Write out, word for word, the part of the listing below that opens with the line containing "Definition is_fast (v" and closes with the line containing "negb (bool_decide (obj_get", keeping both of those lines and adding no others.

[Data excerpts Boundary: Start]

(** ** Entries *)
Definition REASONING_EFFORTS : list string := ["none"; "minimal"; "low"; "medium"; "high"; "xhigh"; "max"]%string.
Definition ANTHROPIC_EFFORTS : list string := ["low"; "medium"; "high"; "xhigh"; "max"]%string.
Definition SERVICE_TIERS : list string := ["standard"; "priority"]%string.
Definition MODALITIES : list string := ["text"; "image"; "audio"; "video"; "pdf"]%string.
Definition MODEL_ENDPOINTS : list string := ["/v1/images/generations"; "/v1/images/edits"]%string.
Definition MIN_MODEL_CREATED : Z := 1577836800.
Definition MAX_MODEL_CREATED : Z := 4102444800.
Definition MAX_TOKEN_LIMIT : Z := u32_max.
Definition MAX_MODELS_PER_PLANE : Z := 1024.
Definition MAX_MODEL_STRING_BYTES : Z := 256.
Definition MAX_CATALOG_BODY_BYTES : Z := 4 * 1024 * 1024.

Record CatalogLimits := mkLimits { l_context : option Z; l_input : option Z; l_output : option Z }.
Record CatalogEntry := mkEntry {
  e_id : string; e_native_id : string; e_aliases : list string; e_display_name : option string; e_created : Z;
  e_endpoints : option (list string); e_limits : option CatalogLimits; e_reasoning_efforts : option (list string);
  e_service_tiers : option (list string); e_input_modalities : option (list string); e_output_modalities : option (list string);
  e_tool_calling : option bool; e_structured_outputs : option bool; e_reasoning : option bool; e_streaming : option bool }.
(* ===== verification/RouterRoute.v ===== *)
(** * Universal routing and serial fallback ([crates/router/src/routing.rs])

    One universal request from its authenticated, materialized body to the
    response: selectors, preferences, the resolved chain, the policy preflight,
    the normalization of the service tier, and the serial attempts.  The handler
    is split where it first contacts a plane for execution: [prepare] computes
    either a final response or a plan, [execute] runs the plan and returns the
    requests it sent with their outcomes.  JSON codecs, the catalogue of the
    moment, the policy authorities, fresh identities and the planes are
    parameters. *)
From S2P Require Import Prelude Text Waits ApiLimits MeterUsage BodyStore RouterWire RouterCatalog RouterPolicy.
#[local] Open Scope Z_scope.

(** ** Surfaces *)
Inductive Surface : Type := Chat | Responses | Messages.
#[global] Instance Surface_eq_dec : EqDecision Surface.
Proof. solve_decision. Defined.
Definition COUNT_TOKENS : string := "/v1/messages/count_tokens".
Definition error_lane (s : Surface) : Lane := match s with Messages => LAnthropic | _ => LOpenAi end.
(** The envelope of a synthetic error on a surface. *)
Definition surface_error (id : string) (s : Surface) (e : RouterError) : Response :=
  match s with Messages => messages_envelope id e | _ => openai_envelope e end.
Inductive BodyReadError : Type := BTooLarge | BOverloaded | BTimeout | BTransport.

(** ** JSON objects: keys are unique; their order carries no meaning *)
Definition obj_get (v : Value) (k : string) : option Value := get k v.
Definition obj_remove (v : Value) (k : string) : Value :=
  match v with VObject fields => VObject (List.filter (fun f => negb (bool_decide (f.1 = k))) fields) | _ => v end.
Definition obj_insert (v : Value) (k : string) (x : Value) : Value :=
  match obj_remove v k with VObject fields => VObject (fields ++ [(k, x)]) | v => v end.

(** ** Service tier *)
Definition is_fast (v : option Value) : bool :=
  match v >>? as_str with Some s => bool_decide (s = "fast"%string) || bool_decide (s = "priority"%string) | None => false end.
Definition take_fast_service_tier_header (h : Headers) (s : Surface) (path : string) : Headers * result RouterError bool :=
  let '(present, valid) := match get_all h SERVICE_TIER_HEADER with
                           | [] => (false, false)
                           | [v] => (true, bool_decide (v = "fast"%string) || bool_decide (v = "priority"%string))
                           | _ => (true, false)
                           end in
  if negb present then (h, Ok false)
  else
    let h := remove h SERVICE_TIER_HEADER in
    (h, if negb valid then Err (EInvalid "Header `x-apitoken-service-tier` must occur once with value `fast` or `priority`." (Some SERVICE_TIER_HEADER))
        else if bool_decide (path = COUNT_TOKENS)
             then Err (EInvalid "Header `x-apitoken-service-tier` is not supported for token counting." (Some SERVICE_TIER_HEADER))
        else Ok true).
Definition normalize_fast_service_tier (v : Value) (s : Surface) (header_present : bool) : result RouterError Value :=
  match v with
  | VObject _ =>
      let alias := obj_get v "serviceTier" in
      let alias_present := bool_decide (alias <> None) in
      if negb header_present && negb alias_present then Ok v
      else if alias_present && bool_decide (s = Messages) then
        Err (EInvalid "Body parameter `serviceTier` is supported only on OpenAI-compatible Chat and Responses surfaces." (Some "serviceTier"%string))
      else if alias_present && negb (is_fast alias) then
        Err (EInvalid "Body parameter `serviceTier` must be `fast` or `priority`." (Some "serviceTier"%string))
      else if bool_decide (obj_get v "service_tier" <> None) && negb (is_fast (obj_get v "service_tier")) then
        Err (EInvalid "Fast service-tier compatibility selector conflicts with body parameter `service_tier`." (Some "service_tier"%string))
      else if header_present && bool_decide (s = Messages) && bool_decide (obj_get v "speed" <> None)
              && negb (bool_decide (obj_get v "speed" >>? as_str = Some "fast"%string)) then
        Err (EInvalid "Header `x-apitoken-service-tier` conflicts with body parameter `speed`." None)
      else Ok (obj_insert (obj_remove v "serviceTier") "service_tier" (VString "priority"))
  | _ => Err (EInvalid "Invalid JSON object in request body." None)
  end.
(* ===== verification/Ingress.v ===== *)
(** * Identity and credentials of a request at a provider plane

    What a plane reads from the headers of one request: the logical identity and
    the execution attempt the router stamped ([crates/forward/src/execution.rs]),
    the client's attribution, the first-byte clock, and the credentials with the
    authorization they lead to ([client_keys] ... [authorize] of
    [crates/forward/src/proxy.rs]).  Fresh identities, the clock and the billing
    authority are arguments. *)
From stdpp Require Import sorting.
From S2P Require Import Prelude Text LedgerDb Accounts Settlement MeterUsage RouterWire RouterModels.
#[local] Open Scope Z_scope.

(** ** Reserved headers *)
Module Execution.
Definition LOGICAL_REQUEST_ID_HEADER : string := "x-apitoken-logical-request-id".
Definition CLIENT_ATTRIBUTION_HEADER : string := "x-apitoken-client".
Definition EXECUTION_GROUP_HEADER : string := "x-apitoken-execution-group".
Definition EXECUTION_ATTEMPT_HEADER : string := "x-apitoken-attempt".
End Execution.
Inductive LogicalRequestIdError : Type := LDuplicate | LInvalid.
Inductive ExecutionIdentityError : Type := XIncomplete | XDuplicate | XInvalidGroup | XInvalidAttempt.

(** The header is removed on every path; absence draws a fresh identity. *)
Definition admit_logical_request_id (fresh : string) (h : Headers) : Headers * result LogicalRequestIdError string :=
  let parsed := match get_all h Execution.LOGICAL_REQUEST_ID_HEADER with
                | [] => Ok None
                | [v] => match to_str v with Some v => Ok (Some v) | None => Err LInvalid end
                | _ => Err LDuplicate
                end in
  (remove h Execution.LOGICAL_REQUEST_ID_HEADER,
   parsed ← parsed;
   match parsed with
   | None => Ok fresh
   | Some v => if is_canonical_uuid_v4 v then Ok v else Err LInvalid
   end).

[Data excerpts Boundary: End]

Answer area —
Definition is_fast (v : option Value) : bool :=
  match v >>? as_str with Some s => bool_decide (s = "fast"%string) || bool_decide (s = "priority"%string) | None => false end.
Definition take_fast_service_tier_header (h : Headers) (s : Surface) (path : string) : Headers * result RouterError bool :=
  let '(present, valid) := match get_all h SERVICE_TIER_HEADER with
                           | [] => (false, false)
                           | [v] => (true, bool_decide (v = "fast"%string) || bool_decide (v = "priority"%string))
                           | _ => (true, false)
                           end in
  if negb present then (h, Ok false)
  else
    let h := remove h SERVICE_TIER_HEADER in
    (h, if negb valid then Err (EInvalid "Header `x-apitoken-service-tier` must occur once with value `fast` or `priority`." (Some SERVICE_TIER_HEADER))
        else if bool_decide (path = COUNT_TOKENS)
             then Err (EInvalid "Header `x-apitoken-service-tier` is not supported for token counting." (Some SERVICE_TIER_HEADER))
        else Ok true).
Definition normalize_fast_service_tier (v : Value) (s : Surface) (header_present : bool) : result RouterError Value :=
  match v with
  | VObject _ =>
      let alias := obj_get v "serviceTier" in
      let alias_present := bool_decide (alias <> None) in
      if negb header_present && negb alias_present then Ok v
      else if alias_present && bool_decide (s = Messages) then
        Err (EInvalid "Body parameter `serviceTier` is supported only on OpenAI-compatible Chat and Responses surfaces." (Some "serviceTier"%string))
      else if alias_present && negb (is_fast alias) then
        Err (EInvalid "Body parameter `serviceTier` must be `fast` or `priority`." (Some "serviceTier"%string))
      else if bool_decide (obj_get v "service_tier" <> None) && negb (is_fast (obj_get v "service_tier")) then
        Err (EInvalid "Fast service-tier compatibility selector conflicts with body parameter `service_tier`." (Some "service_tier"%string))
      else if header_present && bool_decide (s = Messages) && bool_decide (obj_get v "speed" <> None)
              && negb (bool_decide (obj_get v "speed" >>? as_str = Some "fast"%string)) then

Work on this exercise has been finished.